The Sustainable Forest Products Industry, Carbon and Climate Change: Key Messages for Policy-Makers
In this report from the WBCSD, technological innovation and accelerated capital stock turnover are found to be the best ways that the forest products industry can significantly reduce greenhouse gas emissions.
The forest products industry can contribute significantly toward reducing greenhouse gas emissions if certain policy recommendations are effectively implemented, according to this report by the World Business Council for Sustainable Development.
The best way for the industry to reduce emissions is through technological innovation and accelerated capital stock turnover. The report, “The Sustainable Forest Products Industry, Carbon and Climate Change: Key Messages for Policy-Makers” illustrates that the connections between the forest products industry and the global carbon cycle are complex, and hastily enacted climate change policies may have unintended consequences on the industry. Moreover, the industry is capital intensive, with very long-lived capital equipment. Long planning horizons are therefore one of the most difficult challenges facing this industry.
For example, the typical predicted lifetime for a power plant, chemical pulp mill or paper production line is 25 years. Decisions concerning fuels, energy procurement options, production processes and their efficiencies, as well as main raw materials and product categories, are set years in advance.
Leading companies in the industry have already taken steps to substantially reduce greenhouse gas emissions, including:
- The European pulp and paper industry has set a voluntary goal to achieve on average a 25 percent increase in biomass share of on-site biomass primary energy consumption for heat and power and an increase in biomass share of total on-site primary energy consumption from 49 percent to 56 percent by 2010.
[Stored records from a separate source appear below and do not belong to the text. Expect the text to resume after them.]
Lemma StronglySorted_map {A B} (f : A -> B) (R : relation B) (l : list A) :
  StronglySorted R (map f l) -> StronglySorted (fun x y => R (f x) (f y)) l.
Proof.
  induction l as [|x l IH]; simpl; [constructor|].
  intros [Hx Hl]%StronglySorted_cons. constructor; [by apply IH|].
  apply Forall_forall. intros y Hy. rewrite Forall_forall in Hx.
  apply Hx. change (f y ∈ f <$> l). by apply list_elem_of_fmap_2.
Qed.

Section SortByLabel.
Context (qs : ArgSort) (c : string) (t : DataFrame).
Hypothesis c_present : c ∈ columns t.

Let key (r : list cell) : cell := cell_of (columns t) c r.
Let items := map key (rows t).
Let row_at (i : nat) : list cell := default [] (rows t !! i).

Lemma sort_values_desc_eq :
  sort_values_desc qs c t =
  Ok (mkDataFrame (columns t) (map row_at (nargsort_desc qs items))).
Proof.
  unfold sort_values_desc. rewrite column_Ok by done. done.
Qed.

Lemma key_row_at i : key (row_at i) = cell_at items i.
Proof.
  unfold row_at, items, cell_at. rewrite list_lookup_fmap.
  destruct (rows t !! i) as [r|]; simpl; [done|].
  unfold key, cell_of, cell_at. by destruct (index_of c (columns t)).
Qed.

Lemma sorted_rows_perm : map row_at (nargsort_desc qs items) ≡ₚ rows t.
Proof.
  rewrite nargsort_desc_perm. unfold items. rewrite length_fmap.
  unfold row_at. by rewrite lookup_all.
Qed.

Lemma sorted_rows_descending :
  StronglySorted (fun r1 r2 => cell_le false (key r1) (key r2))
    (map row_at (nargsort_desc qs items)).
Proof.
  apply StronglySorted_map. rewrite map_map.
  erewrite map_ext; [apply nargsort_desc_sorted|]. apply key_row_at.
Qed.

Lemma sorted_rows_missing_last :
  filter (fun r => key r = None) (map row_at (nargsort_desc qs items)) =
  filter (fun r => key r = None) (rows t).
Proof.
  destruct (nargsort_desc_split qs items) as (present & -> & Hp).
  rewrite map_app, filter_app.
  rewrite (filter_none _ (map row_at present)).
  - simpl. rewrite filter_map_filter by (intros i; by rewrite key_row_at).
    unfold items. rewrite length_fmap. unfold row_at. by rewrite lookup_all.
  - intros r [i [-> Hi]]%list_elem_of_fmap.
    rewrite key_row_at. rewrite Forall_forall in Hp.
    destruct (Hp i Hi) as [s ->]. done.
Qed.

End SortByLabel.

End SortValuesTheory.

(** ** The normalised table *)

Module NormalizeClaims.
Import PyStr Pandas Convert TableTheory SortTheory BiometricsTheory.
Import NormalizeTheory SortValuesTheory Instances.

Definition start_of (df : DataFrame) (r : list cell) : cell :=
  cell_of (columns df) "startDate" r.

Lemma priority_in_labels so records c :
  c ∈ priority_cols -> c ∈ labels_of so records.
Proof.
  intros Hc. unfold labels_of. rewrite shifted_cols_eq, !elem_of_app. auto.
Qed.

Lemma startDate_priority : "startDate" ∈ priority_cols.
Proof. apply (bool_decide_unpack _). by vm_compute. Qed.

Lemma reshape_inv so records t :
  reshape so records = Ok t ->
  "type" ∈ union_keys records /\ NoDup (map rename (union_keys records)).
Proof.
  intros H.
  destruct (decide ("type" ∈ union_keys records)) as [Ht|Ht];
    [|by rewrite reshape_no_type in H].
  destruct (decide (NoDup (map rename (union_keys records)))) as [Hn|Hn];
    [done|by rewrite reshape_duplicate in H].
Qed.

Lemma normalize_Ok so qs records :
  "type" ∈ union_keys records ->
  NoDup (map rename (union_keys records)) ->
  exists t df,
    reshape so records = Ok t /\
    normalize so qs records = Ok df /\
    columns t = labels_of so records /\
    rows t = map (table_row (union_keys records) (labels_of so records)) records /\
    columns df = columns t /\
    rows df =
      map (fun i => default [] (rows t !! i))
          (nargsort_desc qs (map (start_of t) (rows t))).
Proof.
  intros Ht Hnd. eexists _, _. split; [by apply reshape_Ok|].
  unfold normalize. rewrite reshape_Ok by done. simpl.
  rewrite sort_values_desc_eq
    by (simpl; apply priority_in_labels, startDate_priority).
  done.
Qed.

(** Every table the normalisation returns has the labels the biometrics
    filter relies on, each once. *)
Lemma normalize_full_table so qs records df :
  normalize so qs records = Ok df -> full_table df.
Proof.
  intros Hn.
  assert ("type" ∈ union_keys records /\
          NoDup (map rename (union_keys records))) as [Ht Hnd].
  { unfold normalize in Hn.
    destruct (reshape so records) as [t|e] eqn:Hr; [|done].
    by eapply reshape_inv. }
  destruct (normalize_Ok so qs records Ht Hnd)
    as (t & df' & _ & Hn' & Hc & _ & Hcd & _).
  assert (df' = df) as -> by congruence.
  unfold full_table. rewrite Hcd, Hc.
  split; [by apply NoDup_labels|].
  repeat split; apply priority_in_labels, (bool_decide_unpack _); by vm_compute.
Qed.

(** A key's cell is found under the key's new label. *)
Lemma cell_of_renamed (g : string -> cell) keys k :
  NoDup (map rename keys) -> k ∈ keys ->
  cell_of (map rename keys) (rename k) (map g keys) = g k.
Proof.
  intros Hnd Hk.
  assert (rename k ∈ map rename keys) as Hin.
  { change (rename k ∈ rename <$> keys). by apply list_elem_of_fmap_2. }
  destruct (index_of_Some _ _ Hin) as [i Hi].
  unfold cell_of, cell_at. rewrite Hi. apply index_of_lookup in Hi.
  apply list_elem_of_lookup in Hk as [j Hj].
  assert (map rename keys !! j = Some (rename k)) as Hj'.
  { change ((rename <$> keys) !! j = Some (rename k)).
    by rewrite list_lookup_fmap, Hj. }
  rewrite (NoDup_lookup _ _ _ _ Hnd Hi Hj').
  change (map g keys !! j) with ((g <$> keys) !! j).
  by rewrite list_lookup_fmap, Hj.
Qed.

Lemma table_row_cells so records (r : dict) :
  NoDup (map rename (union_keys records)) ->
  (forall k, k ∈ union_keys records ->
     cell_of (labels_of so records) (rename k)
       (table_row (union_keys records) (labels_of so records) r) = field k r) /\
  (forall c, c ∉ map rename (union_keys records) ->
     cell_of (labels_of so records) c
       (table_row (union_keys records) (labels_of so records) r) = None).
Proof.
  intros Hnd. split.
  - intros k Hk. unfold table_row. rewrite cell_of_map.
    + by apply cell_of_renamed.
    + apply elem_of_labels; [done|]. left.
      change (rename k ∈ rename <$> union_keys records).
      by apply list_elem_of_fmap_2.
  - intros c Hc. unfold table_row.
    destruct (decide (c ∈ labels_of so records)) as [Hin|Hin].
    + rewrite cell_of_map by done. by apply cell_of_absent.
    + by apply cell_of_absent.
Qed.

Lemma nargsort_all_missing qs (items : list cell) :
  Forall (fun c => c = None) items ->
  nargsort_desc qs items = seq 0 (length items).
Proof.
  intros Hall. unfold nargsort_desc.
  assert (omap id items = []) as ->.
  { induction Hall as [|c l -> _ IH]; [done|]. exact IH. }
  rewrite reverse_nil.
  assert (argsort qs [] = []) as ->.
  { apply Permutation_nil_r. apply (argsort_perm qs []). }
  simpl.
  apply filter_all. intros i Hi.
  unfold cell_at. destruct (items !! i) as [c|] eqn:Hc; [|done].
  rewrite Forall_forall in Hall. apply Hall.
  by eapply list_elem_of_lookup_2.
Qed.

(** Records that carry [type] but no [startDate]. *)
Definition undated_records : list dict :=
  [[("type", "HKQuantityTypeIdentifierStepCount"); ("value", "10")];
   [("type", "StepCount"); ("value", "5")]].

(** C3, as stated, fails: with [startDate] absent from every record the
    normalisation raises nothing and returns the sorted table. *)
Lemma undated_records_normalize :
  Forall (fun r => Dict.get "startDate" r = None) undated_records /\
  normalize forward_order stable_argsort undated_records =
  Ok (mkDataFrame
        ["type"; "sourceName"; "value"; "unit"; "startDate"; "endDate";
         "creationDate"]
        [[Some "StepCount"; None; Some "10"; None; None; None; None];
         [Some "StepCount"; None; Some "5"; None; None; None; None]]).
Proof. split; [by repeat constructor|by vm_compute]. Qed.

(** C3, amended.  When no label of the table is [startDate], so that in
    particular no record has the field, the normalisation does not fail:
    provided some record has [type] and no two labels coincide once the
    prefix is removed, the reordering adds a [startDate] column of missing
    values and the sort returns the rows in record order. *)
Theorem normalize_without_startDate so qs records :
  "type" ∈ union_keys records ->
  NoDup (map rename (union_keys records)) ->
  "startDate" ∉ map rename (union_keys records) ->
  exists t df,
    (forall r, r ∈ records -> Dict.get "startDate" r = None) /\
    reshape so records = Ok t /\
    normalize so qs records = Ok df /\
    "startDate" ∈ columns df /\
    Forall (fun row => start_of df row = None) (rows df) /\
    rows df = rows t.
Proof.
  intros Ht Hnd Hs.
  destruct (normalize_Ok so qs records Ht Hnd)
    as (t & df & Hr & Hn & Hc & Hrows & Hcd & Hrd).
  exists t, df.
  assert (Forall (fun row => start_of t row = None) (rows t)) as Hnone.
  { rewrite Hrows. apply Forall_forall. intros row [r [-> _]]%list_elem_of_fmap.
    unfold start_of. rewrite Hc. by apply table_row_cells. }
  assert (rows df = rows t) as Heq.
  { rewrite Hrd, nargsort_all_missing, length_fmap, lookup_all; [done|].
    apply Forall_forall. intros c [row [-> Hrow]]%list_elem_of_fmap.
    rewrite Forall_forall in Hnone. by apply Hnone. }
  split.
  { intros r Hr'. apply get_None_keys. intros Hk. apply Hs.
    change ("startDate" ∈ rename <$> union_keys records).
    apply (list_elem_of_fmap_2' rename _ "startDate" "startDate"); [|done].
    apply elem_of_union_keys. eauto. }
  split; [done|]. split; [done|]. split.
  { rewrite Hcd, Hc. apply priority_in_labels, startDate_priority. }
  split; [|done]. rewrite Heq. unfold start_of. by rewrite Hcd.
Qed.

Lemma normalize_without_startDate_witness :
  exists t df,
    (forall r, r ∈ undated_records -> Dict.get "startDate" r = None) /\
    reshape forward_order undated_records = Ok t /\
    normalize forward_order stable_argsort undated_records = Ok df /\
    "startDate" ∈ columns df /\
    Forall (fun row => start_of df row = None) (rows df) /\
    rows df = rows t.
Proof.
  apply (normalize_without_startDate forward_order stable_argsort undated_records);
    apply (bool_decide_unpack _); vm_compute; exact I.
Defined.
Lemma filter_below_other (p k : string) (m : gmap string (gset string)) :
  below p k = false ->
  filter (fun kv : string * gset string => below p (fst kv) = false) m !! k = m !! k.
Proof.
  intros H. destruct (m !! k) as [x|] eqn:E.
  - apply map_lookup_filter_Some. split; [exact E|exact H].
  - apply map_lookup_filter_None. now left.
Qed.

(** Outside the tree only the parent of [p] changes. *)
Lemma without_tree_other (p k : string) (m : gmap string (gset string)) :
  below p k = false ->
  (forall d name, parent_and_name p = Some (d, name) -> k <> d) ->
  without_tree p m !! k = m !! k.
Proof.
  intros Hb Hd. unfold without_tree. rewrite filter_below_other by exact Hb.
  destruct (parent_and_name p) as [[d name]|]; [|reflexivity].
  apply remove_entry_lookup_ne. now apply (Hd d name).
Qed.

(** Paths longer than [p] that are not below it are left alone. *)
Lemma without_tree_longer (p k : string) (m : gmap string (gset string)) :
  below p k = false -> (String.length p < String.length k)%nat ->
  without_tree p m !! k = m !! k.
Proof.
  intros Hb Hlen. apply without_tree_other; [exact Hb|].
  intros d name Hp ->. apply parent_shorter in Hp as (Hle & _). lia.
Qed.

Lemma after_mkdir_idem w : after_mkdir (after_mkdir w) = after_mkdir w.
Proof.
  unfold after_mkdir, set_fs, cache_dir_of. simpl. now rewrite ensure_dir_idem.
Qed.

Lemma cache_dir_after_mkdir w : cache_dir_of (after_mkdir w) = cache_dir_of w.
Proof. reflexivity. Qed.

Lemma is_model_cached_eq w name :
  is_model_cached (Some name) w
  = (after_mkdir w,
     Ok (complete_at (fs (after_mkdir w)) (path_join (cache_dir_of w) name))).
Proof.
  unfold is_model_cached, bind. rewrite get_model_path_eq.
  generalize (after_mkdir w) as w1, (path_join (cache_dir_of w) name) as p.
  intros w1 p.
  unfold path_exists, complete_at, has_required, entry_exists, glob_suffix, bind, ret.
  destruct (fs w1 !! p) as [entries|] eqn:E.
  - rewrite bool_decide_true by eauto. cbn [negb]. rewrite ?E.
    destruct (bool_decide ("config.json" ∈ entries)); cbn [negb andb]; [|reflexivity].
    rewrite ?E.
    destruct (List.filter _ (elements entries) ++ List.filter _ (elements entries));
      reflexivity.
  - rewrite bool_decide_false by (intros [? ?]; discriminate). reflexivity.
Qed.

Lemma filter_nonempty_iff {A} (f : A -> bool) (l : list A) :
  List.filter f l <> [] <-> exists x, In x l /\ f x = true.
Proof.
  split.
  - destruct (List.filter f l) as [|x r] eqn:E; [congruence|].
    intros _. exists x. apply filter_In. rewrite E. now left.
  - intros (x & Hin & Hf) E.
    assert (H : In x (List.filter f l)) by (apply filter_In; auto).
    rewrite E in H. destruct H.
Qed.

Lemma complete_at_true m p :
  complete_at m p = true <->
  exists entries, m !! p = Some entries /\ "config.json" ∈ entries /\
    exists f, f ∈ entries /\
      (endswith f ".safetensors" = true \/ endswith f ".npz" = true).
Proof.
  unfold complete_at. destruct (m !! p) as [entries|]; split.
  - intros H. apply andb_prop in H as [Hc Hw].
    apply bool_decide_eq_true in Hc.
    exists entries. split; [reflexivity|]. split; [exact Hc|].
    destruct (List.filter (fun f => endswith f ".safetensors") (elements entries))
      as [|x r] eqn:E1.
    + destruct (List.filter (fun f => endswith f ".npz") (elements entries))
        as [|y r'] eqn:E2; [discriminate|].
      assert (Hy : In y (List.filter (fun f => endswith f ".npz") (elements entries)))
        by (rewrite E2; now left).
      apply filter_In in Hy as [Hin Hf]. exists y. split; [|now right].
      apply elem_of_elements, list_elem_of_In, Hin.
    + assert (Hx : In x (List.filter (fun f => endswith f ".safetensors")
                           (elements entries))) by (rewrite E1; now left).
      apply filter_In in Hx as [Hin Hf]. exists x. split; [|now left].
      apply elem_of_elements, list_elem_of_In, Hin.
  - intros (e' & He & Hc & f & Hf & Hs). injection He as <-.
    apply andb_true_intro. split; [now apply bool_decide_eq_true|].
    assert (Hin : In f (elements entries))
      by (apply list_elem_of_In, elem_of_elements, Hf).
    destruct Hs as [Hs|Hs].
    + assert (H : In f (List.filter (fun f => endswith f ".safetensors")
                          (elements entries))) by (apply filter_In; auto).
      destruct (List.filter (fun f => endswith f ".safetensors") (elements entries));
        [destruct H|reflexivity].
    + assert (H : In f (List.filter (fun f => endswith f ".npz") (elements entries)))
        by (apply filter_In; auto).
      destruct (List.filter (fun f => endswith f ".safetensors") (elements entries));
        [|reflexivity].
      simpl. destruct (List.filter (fun f => endswith f ".npz") (elements entries));
        [destruct H|reflexivity].
  - discriminate.
  - intros (e' & He & _). discriminate.
Qed.
Lemma skipn_nil_iff (j : nat) (s : str) :
  skipn j s = [] <-> (List.length s <= j)%nat.
Proof.
  revert s. induction j as [|j IH]; intros [|c s]; simpl;
    try (split; [lia|reflexivity]).
  - split; [discriminate|lia].
  - rewrite IH. lia.
Qed.

(** A pattern that is one class repeated at least once and then the end
    of the string matches exactly the non-empty strings of the class. *)
Lemma match_plus_to_end (p : char -> bool) (s : str) :
  isSome (match_items true [plus p] s)
  = (negb (Nat.eqb (List.length s) 0) && forallb p s)%bool.
Proof.
  simpl. unfold greedy. simpl.
  destruct (try_counts (run_length p s) 1 s _) eqn:T; simpl.
  - symmetry. apply andb_true_iff.
    assert (N : try_counts (run_length p s) 1 s
                  (fun s0 => match s0 with [] => Some [] | _ :: _ => None end)
                <> None) by congruence.
    rewrite try_counts_none in N.
    assert (E : exists j, (j <= run_length p s)%nat /\ (1 <= j)%nat
                          /\ skipn j s = []).
    { clear T.
      assert (D : forall k, (k <= run_length p s)%nat ->
                (exists j, (j <= k)%nat /\ (1 <= j)%nat /\ skipn j s = [])
                \/ forall j, (j <= k)%nat -> (1 <= j)%nat -> skipn j s <> []).
      { induction k as [|k IHk]; intros Hk.
        - right. intros j Hj H1. lia.
        - destruct IHk as [(j & Hj & H1 & Hs)|Hn]; [lia| |].
          + left. exists j. repeat split; auto.
          + destruct (skipn (S k) s) eqn:Sk.
            * left. exists (S k). repeat split; auto. lia.
            * right. intros j Hj H1.
              destruct (Nat.eq_dec j (S k)) as [->|];
                [congruence|apply Hn; lia]. }
      destruct (D (run_length p s) (Nat.le_refl _)) as [E|Hn]; [exact E|].
      exfalso. apply N. intros j Hj H1.
      specialize (Hn j Hj H1). destruct (skipn j s); congruence. }
    destruct E as (j & Hj & H1 & Hs).
    apply skipn_nil_iff in Hs. pose proof (run_length_le p s) as Hle.
    split.
    + apply negb_true_iff, Nat.eqb_neq. lia.
    + apply run_length_all. lia.
  - symmetry. apply not_true_iff_false. intros B.
    apply andb_true_iff in B. destruct B as [B1 B2].
    apply negb_true_iff, Nat.eqb_neq in B1.
    apply run_length_all in B2.
    rewrite try_counts_none in T.
    specialize (T (run_length p s) (Nat.le_refl _)).
    rewrite B2 in T. rewrite skipn_all in T.
    assert (1 <= List.length s)%nat by lia.
    specialize (T H). discriminate.
Qed.

(** [blankLineRE] matches the non-empty strings of white space. *)
Lemma test_blankLineRE (line : str) :
  test blankLineRE line
  = (negb (Nat.eqb (List.length line) 0) && forallb is_space line)%bool.
Proof.
  unfold test, exec. simpl anchor_start. cbv iota.
  rewrite <- match_plus_to_end.
  change (items blankLineRE) with [plus is_space].
  change (anchor_end blankLineRE) with true.
  now destruct (match_items true [plus is_space] line).
Qed.

(** [headingMatchRE] looks at the first character only. *)
Lemma test_headingMatchRE (line : str) :
  test headingMatchRE line = first_is is_heading_start line.
Proof.
  unfold test, exec. simpl. unfold greedy. simpl.
  destruct line as [|c s]; simpl; [reflexivity|].
  destruct (is_heading_start c); simpl; [|reflexivity].
  now destruct (run_length is_heading_start s).
Qed.

Lemma last_is_all (p : char -> bool) (s : str) :
  s <> [] -> forallb p s = true -> last_is p s = true.
Proof.
  induction s as [|c s IH]; [congruence|]. intros _ A. simpl in A.
  apply andb_true_iff in A. destruct A as [A1 A2].
  simpl. destruct s; [assumption|]. apply IH; [discriminate|assumption].
Qed.

(** [numberRE] has no anchor at the start: it matches when the string ends
    with a digit. *)
Lemma search_numberRE (s : str) :
  forall before, isSome (search_from numberRE before s) = last_is is_digit s.
Proof.
  induction s as [|c s IH]; intros before.
  - reflexivity.
  - cbn [search_from].
    change (items numberRE) with [plus is_digit].
    change (anchor_end numberRE) with true.
    pose proof (match_plus_to_end is_digit (c :: s)) as M.
    destruct (match_items true [plus is_digit] (c :: s)) eqn:E.
    + simpl isSome in *. symmetry in M. apply andb_true_iff in M.
      symmetry. apply last_is_all; [discriminate|tauto].
    + rewrite IH. simpl isSome in M.
      destruct s as [|d s]; [|reflexivity].
      simpl in *. destruct (is_digit c); [discriminate|reflexivity].
Qed.

Lemma test_numberRE (line : str) :
  test numberRE line = last_is is_digit line.
Proof.
  unfold test, exec. simpl anchor_start. cbv iota.
  rewrite <- (search_numberRE line []).
  now destruct (search_from numberRE [] line).
Qed.

(** The search on a few strings: the leftmost match wins, a quantifier
    gives back characters when the rest of the pattern needs them, and the
    last [set] setting of a comment wins. *)
Example exec_lineMatchRE_leftmost :
  exec lineMatchRE (lit "[x] 12 Forest 3 ")
  = Some (lit "[x] ", [lit "12"; lit " "; lit "Forest 3 "]).
Proof. reflexivity. Qed.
- The American Forest and Paper Association has set itself the goal to reduce the greenhouse gas intensity (i.e., a reduction in greenhouse gas emissions per ton of production) of its membership by 12 percent by 2012.
- Canada’s pulp and paper sector cut greenhouse gas emissions by 22 percent during the 1990-2000 period while expanding output by a similar magnitude. In November 2003 it became the first industry in Canada to sign a Memorandum of Understanding with the federal government committing to further emissions reductions in the 2008-2012 period as part of Canada’s plan for reaching its targets under the Kyoto Protocol.
- The Japan Paper Association has targeted a 13 percent reduction in energy intensity and a 10 percent reduction in CO2 emissions intensity by 2010, compared to 1990 levels.